* _Dataset entries_

BEGIN

(* ===== verification/SpoolChain.v ===== *)
(** * The stream spool: the segments of a partition

    The invariant of one partition of [SpoolStore]: its segments follow each
    other from the low to the high offset of its log, each file holds the
    header and the records of its part of the log, and the charges of the
    partition cover its bytes on disk.  The lemmas say what the operations on
    the list of segments do to it, and which segment holds an offset. *)

From Stdlib Require Import ZArith Lia Ascii String.
From stdpp Require Import base option strings list gmap sets sorting.
From S2P Require Import Prelude GoStrings GoText GoPath SpoolFormat SpoolStore SpoolFacts.

Open Scope list_scope.
Open Scope Z_scope.

Abbreviation Disk := (gmap Path (list Z)).

Definition segment_path (k : Key) (base : Z) : Path := (partitionRelativeDir k, segmentFilename base).

(** The file of the segment that starts at [base] and holds the records before [e]. *)
Definition holds (k : Key) (oc : bool) (l : list SpoolRecord) (base e : Z) (c : list Z) : Prop :=
  exists t junk, c = encodeSegmentHeader k oc base t ++ encs (recs base e l) ++ junk.

(** Segments from the offset [a] to [b]; a file may be missing after a failed removal. *)
Fixpoint chain (k : Key) (oc : bool) (l : list SpoolRecord) (disk : Disk) (a : Z) (segments : list Segment) (b : Z) : Prop :=
  match segments with
  | [] => a = b
  | sg :: rest =>
    sg_base sg = a /\ sg_path sg = segment_path k a /\
    exists e, a <= e /\ (rest <> [] -> a < e)
      /\ (forall c, disk !! sg_path sg = Some c -> holds k oc l a e c /\ 0 <= sg_bytes sg <= len c)
      /\ chain k oc l disk e rest b
  end.

Section Chain.
Context (k : Key) (oc : bool) (Hkey : good_key k).
Implicit Types (l : list SpoolRecord) (disk : Disk) (segments : list Segment).

Lemma header_length base t : length (encodeSegmentHeader k oc base t) = segmentHeaderSize.
Proof. unfold encodeSegmentHeader. cbv zeta. rewrite length_app, headerFields_length, put_be_length by apply Hkey. done. Qed.

Lemma chain_le l disk a segments b : chain k oc l disk a segments b -> a <= b.
Proof. revert a. induction segments as [|sg rest IH]; intros a; [intros ->; lia|]. intros (_&_&e&He&_&_&Hc). apply IH in Hc. lia. Qed.

Lemma chain_in l disk a segments b sg :
  chain k oc l disk a segments b -> sg ∈ segments -> sg_path sg = segment_path k (sg_base sg) /\ a <= sg_base sg <= b.
Proof.
  revert a. induction segments as [|sg' rest IH]; intros a Hc Hin; [by apply elem_of_nil in Hin|].
  pose proof (chain_le _ _ _ _ _ Hc). destruct Hc as (Hb&Hp&e&He&_&_&Hc). apply elem_of_cons in Hin as [->|Hin].
  - rewrite Hb. split; [done|lia].
  - apply IH in Hc as [? ?]; [|done]. split; [done|lia].
Qed.

Lemma chain_first l disk a sg rest b sg' : chain k oc l disk a (sg :: rest) b -> sg' ∈ rest -> sg_base sg < sg_base sg'.
Proof.
  intros (->&_&e&_&Hlt&_&Hc) Hin. assert (rest <> []) by (intros ->; by apply elem_of_nil in Hin).
  apply (chain_in _ _ _ _ _ _ Hc) in Hin. specialize (Hlt ltac:(done)). lia.
Qed.

Lemma segment_path_inj a b : 0 <= a < u64_modulus -> 0 <= b < u64_modulus -> segment_path k a = segment_path k b -> a = b.
Proof. intros Ha Hb E. apply (f_equal snd) in E. exact (segmentFilename_inj a b Ha Hb E). Qed.

(** Growing the log, and losing files, adding bytes at their end, or touching files of no segment. *)
Lemma chain_log l l' disk a segments b : 0 <= a -> b <= high l -> chain k oc l disk a segments b -> chain k oc (l ++ l') disk a segments b.
Proof.
  revert a. induction segments as [|sg rest IH]; intros a Ha Hb; [done|]. intros (Hg&Hp&e&He&Hlt&Hf&Hc). split_and!; [done..|].
  pose proof (chain_le _ _ _ _ _ Hc). exists e. split_and!; [done..| |apply IH; (done || lia)].
  intros c Hd. apply Hf in Hd as [(t&junk&->) Hd]. split; [|done]. exists t, junk. by rewrite recs_app by lia.
Qed.

Lemma chain_disk l disk disk' a segments b :
  (forall sg c', sg ∈ segments -> disk' !! sg_path sg = Some c' -> exists c more, disk !! sg_path sg = Some c /\ c' = c ++ more) ->
  chain k oc l disk a segments b -> chain k oc l disk' a segments b.
Proof.
  revert a. induction segments as [|sg rest IH]; intros a Hd; [done|]. intros (Hg&Hp&e&He&Hlt&Hf&Hc). split_and!; [done..|].
  exists e. split_and!; [done..| |].
  - intros c' Hc'. destruct (Hd sg c') as (c&more&Hc1&->); [left|done|]. apply Hf in Hc1 as [(t&junk&->) Hb].
    split; [exists t, (junk ++ more); by rewrite <- !(assoc_L (++))|]. unfold len in *. rewrite !length_app in *. lia.
  - apply IH; [|done]. intros sg' c Hin. apply Hd. by right.
Qed.

(** A new segment at the end. *)
Lemma chain_snoc l disk a segments b sg :
  chain k oc l disk a segments b -> (forall sg', sg' ∈ segments -> sg_base sg' < b) ->
  sg_base sg = b -> sg_path sg = segment_path k b ->
  (forall c, disk !! sg_path sg = Some c -> holds k oc l b b c /\ 0 <= sg_bytes sg <= len c) ->
  chain k oc l disk a (segments ++ [sg]) b.
Proof.
  intros Hc Hlt Hb Hp Hf. revert a Hc. induction segments as [|sg' rest IH]; intros a Hc.
  - cbn in Hc. subst a. split_and!; [done..|]. exists b. split_and!; [lia|done|done|done].
  - destruct Hc as (Hg&Hp'&e&He&Hlt'&Hf'&Hc). split_and!; [done..|]. exists e. split_and!; [done| |done|apply IH; [|done]].
    + intros _. destruct rest; [|by apply Hlt']. cbn in Hc. subst e a. apply Hlt. left.
    + intros sg'' Hin. apply Hlt. by right.
Qed.

(** More records in the last segment. *)
Lemma chain_grow l disk a before sg b b' bytes :
  chain k oc l disk a (before ++ [sg]) b -> b <= b' ->
  (forall c, disk !! sg_path sg = Some c -> holds k oc l (sg_base sg) b' c /\ 0 <= bytes <= len c) ->
  chain k oc l disk a (before ++ [MkSegment (sg_base sg) (sg_path sg) bytes]) b'.
Proof.
  intros Hc Hb Hf. revert a Hc. induction before as [|sg' rest IH]; intros a Hc.
  - destruct Hc as (Hg&Hp&e&He&_&_&Hc). cbn in Hc. subst e. split_and!; [done..|]. exists b'. split_and!; [lia|done| |done].
    cbn. intros c Hd. apply Hf in Hd. by rewrite Hg in Hd.
  - destruct Hc as (Hg&Hp'&e&He&Hlt'&Hf'&Hc). split_and!; [done..|]. exists e. split_and!; [done| |done|by apply IH].
    intros _. apply Hlt'. by destruct rest.
Qed.

Lemma last_bytes_snoc bytes before sg : last_bytes bytes (before ++ [sg]) = before ++ [MkSegment (sg_base sg) (sg_path sg) bytes].
Proof. unfold last_bytes. rewrite rev_app_distr. cbn. by rewrite rev_involutive. Qed.

(** The segment of an offset. *)
Lemma chain_select l disk a segments b offset selected :
  chain k oc l disk a segments b -> a <= offset < b ->
  exists sg e, select_segment offset segments selected = Some sg /\ sg ∈ segments /\ sg_base sg <= offset < e /\ e <= b
    /\ forall c, disk !! sg_path sg = Some c -> holds k oc l (sg_base sg) e c.
Proof.
  revert a selected. induction segments as [|sg rest IH]; intros a selected Hc Ho; [cbn in Hc; lia|].
  destruct Hc as (Hg&Hp&e&He&Hlt&Hf&Hc). pose proof (chain_le _ _ _ _ _ Hc). cbn [select_segment]. rewrite Hg, (proj2 (Z.ltb_ge _ _)) by lia.
  destruct (decide (offset < e)) as [Hin|Hout].
  - exists sg, e. split_and!; [|left|lia..|].
    + destruct rest as [|sg' rest]; [done|]. destruct Hc as (Hg'&_). cbn. by rewrite (proj2 (Z.ltb_lt _ _)) by lia.
    + rewrite Hg. intros c Hd. by apply Hf in Hd as [Hd _].
  - destruct (IH e (Some sg) Hc) as (sg'&e'&?&?&?&?&?); [lia|]. exists sg', e'. split_and!; [done|by right|lia|lia|done|done].
Qed.
End Chain.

END

* _Work task_
How many lines of the records contain the string "selected"? Respond with the number alone.

* _Response below_
3